Waugh, The Royal Academy and Charles Spencelayh

Duncan McLaren has posted a new article on his website addressing Evelyn Waugh’s admiration of the works of the painter Charles Spencelayh (1865-1958). The paintings of Spencelayh were regularly exhibited at the Royal Academy, and the artist was an active Academy member and a participant in the Academy’s work. McLaren tracks Waugh’s visits to the Academy’s annual exhibitions in the late 1940s and the discussions of Spencelayh’s paintings in Waugh’s correspondence with his friends. Illustrations of the paintings discussed are also posted with the article along with excerpts from relevant Royal Academy catalogues. The article opens with this identification of Waugh’s interest in this painter:

From 1946-48, Spencelayh showed two or three paintings each year at the Royal Academy’s Summer Exhibition which ran from early May to the beginning of August. That was a regular date in Waugh’s calendar. I don’t suppose he missed a year from 1945 to 1956, though I can’t say so for sure. The Royal Academy was – and still is – located at Burlington House on Piccadilly. A stroll from White’s Club or the Hyde Park Hotel. In other words, smack in the middle of Waugh’s London.

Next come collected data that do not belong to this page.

(** * Space Invaders: the state-transition core of [spaceinvaders.ts]

    A shallow embedding of the reducer of the game ([reduceState]) and of
    what it calls: the vector class, the linear-congruential generator, the
    body generators, [renewState], [moveAliens], [handleCollisions], [tick]
    and [alienShoot].

    Numbers.  A JavaScript [number] that holds a coordinate, a speed, a time
    or the state of the generator is a rational ([Q]) kept in lowest terms,
    and its arithmetic is exact; counters and scores, which the program only
    ever moves by whole amounts, are integers ([Z]).  [Math.cos] and
    [Math.sin] are only ever called at 180 degrees, where they are taken at
    their exact values -1 and 0.

    Failure.  The one place of the reducer where JavaScript can throw is the
    property access on the selected attacker in [alienShoot]; the reducer
    therefore returns a [result]. *)

From Stdlib Require Import QArith Qround Qreduction Qabs Lqa.
From Stdlib Require Import ZArith Lia Bool List String DecimalString.
From Stdlib Require Qcanon DecimalZ DecimalPos.
Import ListNotations.

Set Implicit Arguments.

(** ** Numbers *)

Declare Scope js_scope.
Delimit Scope js_scope with js.

(** The type [number], for the numbers that need not be whole. *)
Definition number : Set := Q.
Bind Scope js_scope with number.

Module Num.

Definition add (a b : number) : number := Qred (a + b)%Q.
Definition sub (a b : number) : number := Qred (a - b)%Q.
Definition mul (a b : number) : number := Qred (a * b)%Q.
Definition div (a b : number) : number := Qred (a / b)%Q.

Definition leb (a b : number) : bool := Qle_bool a b.
Definition ltb (a b : number) : bool := negb (Qle_bool b a).

(** Truncation towards zero, the integer part that [%] takes away. *)
Definition trunc (a : number) : Z := Z.quot (Qnum a) (Zpos (Qden a)).

(** JavaScript's [a % b]: the remainder has the sign of the dividend. *)
Definition rem (a b : number) : number :=
  Qred (a - b * inject_Z (trunc (a / b)%Q))%Q.

(** [Math.floor]. *)
Definition floor (a : number) : Z := Qfloor a.

(** [Math.sign]. *)
Definition sign (a : number) : number :=
  if ltb 0%Q a then 1%Q else if ltb a 0%Q then (-1)%Q else 0%Q.

(** A whole number as a [number]. *)
Definition ofZ (n : Z) : number := inject_Z n.

(** The decimal rendering of an integer, as string concatenation does it. *)
Definition toString (n : Z) : string := NilZero.string_of_int (Z.to_int n).

End Num.

Notation "a + b" := (Num.add a b) : js_scope.
Notation "a - b" := (Num.sub a b) : js_scope.
Notation "a * b" := (Num.mul a b) : js_scope.
Notation "a / b" := (Num.div a b) : js_scope.
Notation "a <=? b" := (Num.leb a b) : js_scope.
Notation "a <? b" := (Num.ltb a b) : js_scope.
Notation "a >=? b" := (Num.leb b a) (at level 70) : js_scope.
Notation "a >? b" := (Num.ltb b a) (at level 70) : js_scope.

Open Scope Q_scope.
Open Scope js_scope.

(** ** [class Vec] *)

Module Vec.

Record t : Set := new { x : number; y : number }.

Definition add (a b : t) : t := new (x a + x b) (y a + y b).
Definition scale (a : t) (s : number) : t := new (x a * s) (y a * s).
Definition sub (a b : t) : t := add a (scale b (-1)).

(** The body of [rotate] once the cosine and the sine are known. *)
Definition rotateBy (cos sin : number) (a : t) : t :=
  new (x a * cos - y a * sin) (x a * sin + y a * cos).

(** [rotate(180)]. *)
Definition rotate180 : t -> t := rotateBy (-1) 0.

Definition Zero : t := new 0 0.

End Vec.

(** ** [class RNG] *)

Module RNG.

Record t : Set := new { state : number }.

Definition m : number := 2147483648.   (* 0x80000000 *)
Definition a : number := 1103515245.
Definition c : number := 12345.

Definition int (r : t) : number := Num.rem (a * state r + c) m.
Definition float (r : t) : number := (int r / (m - 1)).
Definition next (r : t) : t := new (int r).

End RNG.


(** ** Helper functions of the source *)

(** [flatMap]: apply [f] to every element and concatenate the results. *)
Definition flatMap {T U : Type} (a : list T) (f : T -> list U) : list U :=
  flat_map f a.

(** [not]: invert the result of a boolean function. *)
Definition not_ {T : Type} (f : T -> bool) (x : T) : bool := negb (f x).

(** [elem]: [a.findIndex(eq(e)) >= 0]. *)
Definition elem {T : Type} (eq : T -> T -> bool) (a : list T) (e : T) : bool :=
  existsb (eq e) a.

(** [except]: the elements of [a] that are not in [b]. *)
Definition except {T : Type} (eq : T -> T -> bool) (a b : list T) : list T :=
  filter (not_ (elem eq b)) a.

(** [arr.map((v, i) => ...)]: a map that also sees the index. *)
Fixpoint mapi_from {T U : Type} (i : Z) (f : T -> Z -> U) (l : list T) : list U :=
  match l with
  | [] => []
  | v :: l' => f v i :: mapi_from (i + 1) f l'
  end.

Definition mapi {T U : Type} (f : T -> Z -> U) (l : list T) : list U :=
  mapi_from 0 f l.

(** [Array(n).fill(null).map((_, i) => f i)]. *)
Definition tabulate {U : Type} (n : Z) (f : Z -> U) : list U :=
  map (fun i => f (Z.of_nat i)) (seq 0 (Z.to_nat n)).

(** An array read [a[i]]: [undefined] outside the array. *)
Definition index {T : Type} (a : list T) (i : Z) : option T :=
  if (i <? 0)%Z then None else nth_error a (Z.to_nat i).

(** ** Game constants, types *)

Record Dims : Set := mkDims { width : number; height : number }.

Module CONST.
Definition CANVAS_SIZE : number := 600.
Definition START_TIME : number := 0.
Module SHIP.
Definition DIMS : Dims := mkDims 50 20.
End SHIP.
Module BULLET.
Definition PLAYER_VEL : number := 5.
Definition ALIEN_VEL : number := 5.
Definition DIMS : Dims := mkDims 6 24.
End BULLET.
Module BULLET_HOLE.
Definition DIMS : Dims := mkDims 25 25.
End BULLET_HOLE.
Module SHIELD.
Definition INITIAL_POS : Vec.t := Vec.new 10 425.
Definition DISTANCE_APART : number := 125.
Definition DIMS : Dims := mkDims 80 40.
End SHIELD.
Module ALIEN.
Definition SPACING : number := 10.
Definition SCORING : Z := 10.
Definition DIMS : Dims := mkDims 35 35.
Module INITIAL.
Definition POS : Vec.t := Vec.new 50 50.
Definition SPEED : number := 0.3.
Definition ACC : number := 0.0001.
End INITIAL.
Module X_BOUNDS.
Definition left : number := 50.
Definition right : number := 500.
End X_BOUNDS.
Module MOVE_DIST.
Definition x : number := 140.
Definition y : number := 35.
End MOVE_DIST.
Definition ROWS : Z := 3.
Definition COLS : Z := 8.
End ALIEN.
Module UFO.
Module INITIAL.
Definition POS : Vec.t := Vec.new (-50) 50.
Definition VEL : Vec.t := Vec.new 2 0.
End INITIAL.
Definition DIMS : Dims := mkDims 100 60.
Definition POINTS : Z := 50.
End UFO.
Module DIFFICULTY.
Definition ALIEN_ACC_SCALE : number := 2.
End DIFFICULTY.
End CONST.

(** Game's view element types. *)
Inductive ViewType : Set :=
  | ship_ | bulletPlayer | hole | shield | alien | bulletAlien | ufo_.

Definition ViewType_name (v : ViewType) : string :=
  match v with
  | ship_ => "ship"
  | bulletPlayer => "bulletPlayer"
  | hole => "hole"
  | shield => "shield"
  | alien => "alien"
  | bulletAlien => "bulletAlien"
  | ufo_ => "ufo"
  end.

Definition ViewType_eqb (v w : ViewType) : bool :=
  match v, w with
  | ship_, ship_ | bulletPlayer, bulletPlayer | hole, hole | shield, shield
  | alien, alien | bulletAlien, bulletAlien | ufo_, ufo_ => true
  | _, _ => false
  end.

(** Objects with physics. *)
Record Body : Set := mkBody {
  id : string;
  viewType : ViewType;
  createTime : number;
  dims : Dims;
  pos : Vec.t;   (* position of top left corner *)
  vel : Vec.t;
  acc : Vec.t
}.

Record MovementPos : Set := mkMovementPos {
  start : Vec.t;
  current : Body
}.

(** Alien controller and interactable aliens. *)
Record AliensInfo : Set := mkAliensInfo {
  bodies : list Body;
  accMagnitude : number;
  movementPos : MovementPos
}.

(** What the array [exit] holds at run time: bodies, and the formation
    record that [renewState] hands to [concat] as it is. *)
Inductive ExitEntry : Set :=
  | ExitBody (b : Body)
  | ExitAliensInfo (a : AliensInfo).

(** Game state. *)
Record State : Set := mkState {
  time : number;
  score : Z;
  hiScore : Z;
  gameOver : bool;
  ship : Body;
  bullets : list Body;
  exit : list ExitEntry;
  shields : list Body;
  holes : list Body;
  aliens : AliensInfo;
  ufo : list Body;
  objCount : Z;
  rng : RNG.t
}.

(** Game state transitions. *)
Inductive Event : Set :=
  | Tick (elapsed : number)
  | Move (direction : number)
  | Shoot
  | AlienShoot
  | Restart
  | UfoSpawn.

(** The outcome of a reduction: a state, or the [TypeError] of a property
    read on [undefined]. *)
Inductive result (A : Type) : Type :=
  | Ok (a : A)
  | TypeError.
Arguments Ok {A} a.
Arguments TypeError {A}.

(** ** Generators for in game objects *)

Definition createBody (v : ViewType) (oId : option Z) (t : number) (d : Dims)
    (p : Vec.t) (ve : Vec.t) (ac : Vec.t) : Body :=
  {| id := ViewType_name v ++ match oId with Some n => Num.toString n | None => "" end;
     viewType := v;
     createTime := t;
     dims := d;
     pos := p;
     vel := ve;
     acc := ac |}.

Definition createAlien (oId : option Z) (p : Vec.t) (accMag : number) : Body :=
  createBody alien oId CONST.START_TIME CONST.ALIEN.DIMS p
    (Vec.new CONST.ALIEN.INITIAL.SPEED 0) (Vec.new accMag 0).

Definition createShip : Body :=
  let SHIP_DIMS := CONST.SHIP.DIMS in
  createBody ship_ None CONST.START_TIME SHIP_DIMS
    (Vec.new (CONST.CANVAS_SIZE / 2 - width SHIP_DIMS / 2)
             (CONST.CANVAS_SIZE - 50 - height SHIP_DIMS / 2))
    Vec.Zero Vec.Zero.

Definition createShields : list Body :=
  tabulate 5 (fun i =>
    createBody shield (Some i) CONST.START_TIME CONST.SHIELD.DIMS
      (Vec.add CONST.SHIELD.INITIAL_POS
         (Vec.new (Num.ofZ i * CONST.SHIELD.DISTANCE_APART) 0))
      Vec.Zero Vec.Zero).

Definition createAliens (alienAcc : number) : AliensInfo :=
  let ROWS := CONST.ALIEN.ROWS in
  let COLS := CONST.ALIEN.COLS in
  let TOTAL := (ROWS * COLS)%Z in
  let aliens :=
    tabulate TOTAL (fun i =>
      createAlien (Some i)
        (Vec.add CONST.ALIEN.INITIAL.POS
           (Vec.new
              (Num.ofZ (Z.rem i COLS)
                 * (width CONST.ALIEN.DIMS + CONST.ALIEN.SPACING))
              (Num.ofZ (Num.floor (Num.ofZ i / Num.ofZ COLS))
                 * (height CONST.ALIEN.DIMS + CONST.ALIEN.SPACING))))
        alienAcc) in
  {| bodies := aliens;
     accMagnitude := alienAcc;
     movementPos :=
       {| start := Vec.new (Vec.x CONST.ALIEN.INITIAL.POS) 0;
          current := createAlien None (Vec.new (Vec.x CONST.ALIEN.INITIAL.POS) 0)
                       CONST.ALIEN.INITIAL.ACC |} |}.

After some interesting observations of the several paintings and how they may have contributed to some of Waugh’s writings (in particular The Loved One), McLaren concludes the article with this:

…Did Evelyn Waugh see himself as turning into one of the old men that Spencelayh lavished so much time and attention on? I think so. Spencelayh gave them such gravitas that it must have seemed a most natural and somewhat desirable fate. But Evelyn wasn’t ready yet to go gently into that good night. After all, he was only 45, for heaven’s sake. Waugh took the bull by the horns and arranged to go to America for the back end of [1948]. At Life‘s expense (the magazine paid for all Evelyn’s transatlantic travel, luxury accommodation and considerable food and drink) he toured the country with a view to writing a long article about Catholicism in the United States, a piece that would eventually appear about a year later.